The proposed 500-mile, 42-in. Pathfinder Pipeline will extend northeastward from Wamsutter, Wyo., through Montana and North Dakota to the Northern Border Pipeline Co. “at a location commercially attractive for delivery into the Ventura and Chicago area markets,” officials said. Initial capacity is to be 1.2 bcfd, with an ultimate capacity of 2 bcfd. The project includes an option to build a 140-mile supply zone spur connecting Meeker, Colo., to Wamsutter. It is anticipated to be in service in late 2010.

To meet further growth in Rockies gas supply, TransCanada proposes later to extend Pathfinder 275 miles from the Northern Border Pipeline to Noyes, Minn., and Emerson, Man., where gas can be shipped to eastern markets or storage facilities using the Great Lakes Gas Transmission system and TransCanada’s Canadian Mainline system.

“TransCanada is evaluating different options to move an increasing supply of natural gas from the Rocky Mountains,” says Hal Kvisle, president and chief executive.

TransCanada will accept through May 22 binding bids for firm gas transportation capacity from Meeker and from Wamsutter to Northern Border Pipeline. TransCanada also is seeking nonbinding expressions of interests for the future extension of the pipeline to Minnesota and Manitoba.

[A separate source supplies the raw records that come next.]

(* ===== verification/XcmpSpec.v ===== *)
(** * XcmpSpec: error messages and echoes

    Every message the element sends verifies against its checksum and goes back
    to the source of the packet.  An echo request is answered with its own
    identifier, number and data.  The faults are packets that are released
    twice, echo requests that stop the router, data that comes back changed and
    memory that leaves with the messages. *)

From Stdlib Require Import ZArith Lia.
From stdpp Require Import base gmap sets list.
From S2P Require Import Prelude Text XiaPath XiaPathOrder XiaPathCodec XidText XiaPathText XiaHeader ExtHeader PathCopies RouteTable XTransport TransportWire Xcmp.

Local Open Scope Z_scope.

(** ** The log *)

(** A path that can be printed. *)
Record loggable (p : XIAPath) : Prop := { lg_fits : path_fits p; lg_print : path_printable p }.

Lemma log_path_ok p : loggable p → log_path p = Ok ().
Proof. intros [Hf Hp]. unfold log_path. by destruct (path_unparse_total p Hf Hp) as [r ->]. Qed.

Lemma log_xid_ok x : printable x → log_xid x = Ok ().
Proof. intros (Hk & Hl & _). unfold log_xid. by rewrite (xid_unparse_known x Hk Hl). Qed.

(** ** The checksum *)

Definition fold16 (s : Z) : Z := let s1 := s / 65536 + s mod 65536 in (s1 + s1 / 65536) mod 65536.

Lemma fold16_mod s : 0 < s < 2 ^ 31 → fold16 s = (s - 1) mod 65535 + 1.
Proof.
  intros Hs. unfold fold16. cbv zeta.
  pose proof (Z.div_mod s 65536 ltac:(lia)) as Hd. pose proof (Z.mod_pos_bound s 65536 ltac:(lia)) as Hr.
  set (q := s / 65536) in *. set (r := s mod 65536) in *. clearbody q r.
  destruct (decide (q + r ≤ 65535)) as [Hle|Hgt].
  - rewrite (Z.div_small (q + r)), Z.add_0_r, Z.mod_small by lia.
    replace (s - 1) with (q + r - 1 + q * 65535) by lia. rewrite Z.mod_add, Z.mod_small by lia. lia.
  - replace ((q + r) / 65536) with 1 by (apply (Z.div_unique _ _ 1 (q + r - 65536)); lia).
    replace (q + r + 1) with (q + r - 65535 + 1 * 65536) by lia. rewrite Z.mod_add, Z.mod_small by lia.
    replace (s - 1) with (q + r - 1 - 65535 + (q + 1) * 65535) by lia. rewrite Z.mod_add, Z.mod_small by lia. lia.
Qed.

A segment of the proposed line follows the same route as the proposed Bison Pipeline project. TransCanada is a partial owner in the Bison project through its interest in TC PipeLines LP. The two projects are coordinating preliminary field activities as they develop commercial support. Final design and location of Pathfinder will reflect the commercial support obtained, input of stakeholders, and the federal regulatory process.